### Material for this exercise
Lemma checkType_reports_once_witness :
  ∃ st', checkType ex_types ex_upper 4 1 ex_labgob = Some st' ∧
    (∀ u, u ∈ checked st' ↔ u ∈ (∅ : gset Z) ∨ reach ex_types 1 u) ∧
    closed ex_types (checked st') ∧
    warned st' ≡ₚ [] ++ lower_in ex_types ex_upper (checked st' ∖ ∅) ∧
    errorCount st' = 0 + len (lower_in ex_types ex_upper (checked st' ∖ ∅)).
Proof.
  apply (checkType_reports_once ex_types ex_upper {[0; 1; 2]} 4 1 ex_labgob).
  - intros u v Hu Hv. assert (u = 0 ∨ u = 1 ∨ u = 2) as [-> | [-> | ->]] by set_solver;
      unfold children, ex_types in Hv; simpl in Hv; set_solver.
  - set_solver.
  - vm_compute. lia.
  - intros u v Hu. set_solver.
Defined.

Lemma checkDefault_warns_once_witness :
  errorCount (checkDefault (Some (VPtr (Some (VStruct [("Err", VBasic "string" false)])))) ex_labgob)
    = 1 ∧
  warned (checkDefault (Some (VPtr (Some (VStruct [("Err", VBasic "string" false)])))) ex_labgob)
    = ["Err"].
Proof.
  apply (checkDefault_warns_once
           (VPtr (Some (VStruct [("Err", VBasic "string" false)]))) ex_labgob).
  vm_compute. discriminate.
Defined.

### Instructions for the task
From the entries above, write out only the lines starting at the line that holds "(∀ u, u ∈ checked" and ending at the line that holds "apply (checkType_reports_once ex_types", keeping both and matching them exactly.

### Task response
    (∀ u, u ∈ checked st' ↔ u ∈ (∅ : gset Z) ∨ reach ex_types 1 u) ∧
    closed ex_types (checked st') ∧
    warned st' ≡ₚ [] ++ lower_in ex_types ex_upper (checked st' ∖ ∅) ∧
    errorCount st' = 0 + len (lower_in ex_types ex_upper (checked st' ∖ ∅)).
Proof.
  apply (checkType_reports_once ex_types ex_upper {[0; 1; 2]} 4 1 ex_labgob).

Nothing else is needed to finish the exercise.